··· DATA EXTRACT

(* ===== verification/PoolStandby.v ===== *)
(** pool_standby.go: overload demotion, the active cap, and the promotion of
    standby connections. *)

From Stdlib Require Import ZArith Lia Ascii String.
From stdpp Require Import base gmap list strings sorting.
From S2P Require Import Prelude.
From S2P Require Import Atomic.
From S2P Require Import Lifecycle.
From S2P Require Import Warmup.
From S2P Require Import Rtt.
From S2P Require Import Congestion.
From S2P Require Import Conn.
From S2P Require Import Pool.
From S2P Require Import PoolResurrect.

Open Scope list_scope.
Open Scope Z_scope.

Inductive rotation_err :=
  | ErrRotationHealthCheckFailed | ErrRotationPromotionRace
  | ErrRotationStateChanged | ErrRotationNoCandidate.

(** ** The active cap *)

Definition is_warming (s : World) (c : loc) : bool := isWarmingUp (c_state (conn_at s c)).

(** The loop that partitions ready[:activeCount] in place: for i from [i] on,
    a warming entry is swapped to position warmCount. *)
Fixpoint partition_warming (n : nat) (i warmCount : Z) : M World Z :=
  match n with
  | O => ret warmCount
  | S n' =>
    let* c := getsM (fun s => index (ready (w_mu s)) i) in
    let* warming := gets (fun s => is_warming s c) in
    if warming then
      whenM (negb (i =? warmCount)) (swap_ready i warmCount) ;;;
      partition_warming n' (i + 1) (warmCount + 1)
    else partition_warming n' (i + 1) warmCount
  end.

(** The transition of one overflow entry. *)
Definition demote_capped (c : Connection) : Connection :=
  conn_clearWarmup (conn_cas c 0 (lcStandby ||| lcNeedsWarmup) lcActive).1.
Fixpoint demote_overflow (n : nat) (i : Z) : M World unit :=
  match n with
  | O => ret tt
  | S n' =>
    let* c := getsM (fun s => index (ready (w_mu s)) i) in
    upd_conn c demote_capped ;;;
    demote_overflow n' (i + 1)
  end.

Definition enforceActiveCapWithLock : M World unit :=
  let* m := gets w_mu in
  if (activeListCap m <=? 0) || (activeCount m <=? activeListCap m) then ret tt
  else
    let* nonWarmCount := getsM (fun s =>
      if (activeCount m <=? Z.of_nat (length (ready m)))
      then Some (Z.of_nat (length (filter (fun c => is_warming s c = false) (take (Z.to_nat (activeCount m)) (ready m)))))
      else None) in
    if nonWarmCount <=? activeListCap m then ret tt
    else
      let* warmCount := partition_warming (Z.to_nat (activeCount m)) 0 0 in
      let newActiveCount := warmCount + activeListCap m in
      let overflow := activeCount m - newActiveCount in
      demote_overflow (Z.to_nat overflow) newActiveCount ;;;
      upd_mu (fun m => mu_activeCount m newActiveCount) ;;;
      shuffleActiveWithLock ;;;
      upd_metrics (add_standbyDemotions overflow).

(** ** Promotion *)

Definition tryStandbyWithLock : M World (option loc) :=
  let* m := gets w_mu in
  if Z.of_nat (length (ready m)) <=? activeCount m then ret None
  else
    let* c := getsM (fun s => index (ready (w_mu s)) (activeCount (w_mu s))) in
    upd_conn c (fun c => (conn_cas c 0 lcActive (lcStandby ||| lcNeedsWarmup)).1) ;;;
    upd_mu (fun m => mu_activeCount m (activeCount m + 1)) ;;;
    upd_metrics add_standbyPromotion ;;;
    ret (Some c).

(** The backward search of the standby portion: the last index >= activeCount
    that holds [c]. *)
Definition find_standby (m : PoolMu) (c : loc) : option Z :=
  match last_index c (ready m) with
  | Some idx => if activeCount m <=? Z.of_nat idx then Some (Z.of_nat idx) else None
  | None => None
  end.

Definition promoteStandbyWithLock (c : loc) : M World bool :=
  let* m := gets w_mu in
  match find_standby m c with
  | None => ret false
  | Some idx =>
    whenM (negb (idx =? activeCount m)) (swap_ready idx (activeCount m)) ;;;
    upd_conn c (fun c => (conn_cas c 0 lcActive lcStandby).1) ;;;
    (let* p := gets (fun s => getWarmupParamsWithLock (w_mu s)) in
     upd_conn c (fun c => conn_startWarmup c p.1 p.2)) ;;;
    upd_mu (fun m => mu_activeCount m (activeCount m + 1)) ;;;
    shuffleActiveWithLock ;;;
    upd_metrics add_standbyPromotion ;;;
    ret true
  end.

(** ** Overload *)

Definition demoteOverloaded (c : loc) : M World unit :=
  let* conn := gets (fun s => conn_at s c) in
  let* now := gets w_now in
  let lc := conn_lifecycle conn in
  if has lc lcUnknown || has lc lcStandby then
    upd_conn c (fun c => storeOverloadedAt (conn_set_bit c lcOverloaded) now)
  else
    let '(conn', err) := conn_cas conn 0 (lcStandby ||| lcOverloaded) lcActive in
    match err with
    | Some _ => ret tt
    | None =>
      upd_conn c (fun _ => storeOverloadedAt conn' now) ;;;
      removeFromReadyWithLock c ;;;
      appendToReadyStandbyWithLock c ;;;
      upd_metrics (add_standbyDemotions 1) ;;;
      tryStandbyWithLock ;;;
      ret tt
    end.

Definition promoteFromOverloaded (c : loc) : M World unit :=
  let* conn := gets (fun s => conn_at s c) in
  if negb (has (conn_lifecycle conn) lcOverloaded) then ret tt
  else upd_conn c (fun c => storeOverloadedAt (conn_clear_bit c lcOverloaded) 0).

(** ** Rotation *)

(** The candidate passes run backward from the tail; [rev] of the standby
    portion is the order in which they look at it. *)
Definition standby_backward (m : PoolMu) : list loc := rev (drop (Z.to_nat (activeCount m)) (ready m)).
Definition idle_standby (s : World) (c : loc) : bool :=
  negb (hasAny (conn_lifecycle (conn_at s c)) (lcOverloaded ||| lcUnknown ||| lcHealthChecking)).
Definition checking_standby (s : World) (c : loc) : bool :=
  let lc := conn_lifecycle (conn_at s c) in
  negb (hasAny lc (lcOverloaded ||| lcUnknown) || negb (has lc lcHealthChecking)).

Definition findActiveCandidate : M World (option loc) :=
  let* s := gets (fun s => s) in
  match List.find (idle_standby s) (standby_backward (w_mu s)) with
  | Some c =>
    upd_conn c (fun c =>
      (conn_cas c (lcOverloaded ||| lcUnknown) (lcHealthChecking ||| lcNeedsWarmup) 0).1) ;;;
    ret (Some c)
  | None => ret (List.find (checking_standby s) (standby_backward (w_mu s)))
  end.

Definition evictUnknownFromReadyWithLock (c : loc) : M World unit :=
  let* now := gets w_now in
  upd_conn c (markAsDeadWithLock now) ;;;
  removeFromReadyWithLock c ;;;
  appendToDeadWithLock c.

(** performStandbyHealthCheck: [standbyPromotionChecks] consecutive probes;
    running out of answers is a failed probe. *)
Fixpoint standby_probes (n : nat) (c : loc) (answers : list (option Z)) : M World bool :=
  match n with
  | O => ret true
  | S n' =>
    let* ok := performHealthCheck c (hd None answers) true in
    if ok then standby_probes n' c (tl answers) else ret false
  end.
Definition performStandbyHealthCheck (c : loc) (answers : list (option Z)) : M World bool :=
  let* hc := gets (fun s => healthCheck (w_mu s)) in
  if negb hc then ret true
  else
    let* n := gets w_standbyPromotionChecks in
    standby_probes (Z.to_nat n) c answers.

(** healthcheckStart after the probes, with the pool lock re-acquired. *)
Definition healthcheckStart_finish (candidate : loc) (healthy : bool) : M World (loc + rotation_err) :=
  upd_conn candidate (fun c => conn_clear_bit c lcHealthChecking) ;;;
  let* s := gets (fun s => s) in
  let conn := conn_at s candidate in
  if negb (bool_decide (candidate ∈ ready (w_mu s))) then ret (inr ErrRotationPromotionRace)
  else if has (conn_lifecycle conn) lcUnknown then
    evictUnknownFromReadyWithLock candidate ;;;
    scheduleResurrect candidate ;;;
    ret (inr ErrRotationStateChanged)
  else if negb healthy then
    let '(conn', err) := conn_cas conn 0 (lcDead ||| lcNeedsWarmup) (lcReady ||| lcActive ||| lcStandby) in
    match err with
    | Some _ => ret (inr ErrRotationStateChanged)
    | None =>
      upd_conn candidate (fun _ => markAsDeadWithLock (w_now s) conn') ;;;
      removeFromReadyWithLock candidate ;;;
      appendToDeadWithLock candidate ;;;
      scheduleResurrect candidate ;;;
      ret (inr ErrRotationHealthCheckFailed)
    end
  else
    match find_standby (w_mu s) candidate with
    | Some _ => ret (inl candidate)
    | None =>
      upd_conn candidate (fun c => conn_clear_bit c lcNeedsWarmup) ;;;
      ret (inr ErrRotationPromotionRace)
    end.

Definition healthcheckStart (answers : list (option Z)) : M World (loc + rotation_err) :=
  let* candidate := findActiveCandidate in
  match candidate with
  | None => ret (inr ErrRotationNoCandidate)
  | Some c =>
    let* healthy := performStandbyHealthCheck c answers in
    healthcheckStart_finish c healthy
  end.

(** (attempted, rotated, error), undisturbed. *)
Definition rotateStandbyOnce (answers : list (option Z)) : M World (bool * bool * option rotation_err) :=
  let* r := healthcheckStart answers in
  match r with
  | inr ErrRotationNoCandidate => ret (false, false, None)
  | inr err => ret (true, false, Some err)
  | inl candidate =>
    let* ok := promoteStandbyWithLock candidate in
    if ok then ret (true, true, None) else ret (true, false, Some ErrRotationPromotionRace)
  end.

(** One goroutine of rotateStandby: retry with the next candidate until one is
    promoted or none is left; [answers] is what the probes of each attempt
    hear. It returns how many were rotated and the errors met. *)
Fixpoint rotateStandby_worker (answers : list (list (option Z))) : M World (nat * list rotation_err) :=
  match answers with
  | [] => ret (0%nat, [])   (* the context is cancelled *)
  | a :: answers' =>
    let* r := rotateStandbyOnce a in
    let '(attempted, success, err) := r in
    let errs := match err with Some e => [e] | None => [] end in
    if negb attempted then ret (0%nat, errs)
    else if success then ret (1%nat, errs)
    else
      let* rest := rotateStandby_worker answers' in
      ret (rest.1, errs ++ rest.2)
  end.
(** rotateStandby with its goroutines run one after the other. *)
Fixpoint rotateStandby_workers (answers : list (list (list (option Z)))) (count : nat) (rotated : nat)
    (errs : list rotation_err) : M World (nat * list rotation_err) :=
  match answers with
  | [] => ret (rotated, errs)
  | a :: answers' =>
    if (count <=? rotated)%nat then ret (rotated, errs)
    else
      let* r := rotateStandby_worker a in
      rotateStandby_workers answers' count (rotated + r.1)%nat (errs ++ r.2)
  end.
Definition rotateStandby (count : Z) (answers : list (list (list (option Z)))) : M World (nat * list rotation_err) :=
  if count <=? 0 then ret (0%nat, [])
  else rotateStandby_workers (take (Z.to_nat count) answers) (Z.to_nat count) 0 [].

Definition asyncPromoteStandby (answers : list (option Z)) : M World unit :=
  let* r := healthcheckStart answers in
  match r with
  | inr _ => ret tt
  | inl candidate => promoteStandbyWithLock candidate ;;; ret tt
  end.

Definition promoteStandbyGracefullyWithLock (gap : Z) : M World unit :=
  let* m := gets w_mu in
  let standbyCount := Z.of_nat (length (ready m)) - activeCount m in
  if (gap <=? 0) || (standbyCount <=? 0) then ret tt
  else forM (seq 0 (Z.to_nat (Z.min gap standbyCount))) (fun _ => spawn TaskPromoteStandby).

······

Which lines above carry the string "take"? Copy those lines.

WORKED SOLUTION:
      then Some (Z.of_nat (length (filter (fun c => is_warming s c = false) (take (Z.to_nat (activeCount m)) (ready m)))))
  else rotateStandby_workers (take (Z.to_nat count) answers) (Z.to_nat count) 0 [].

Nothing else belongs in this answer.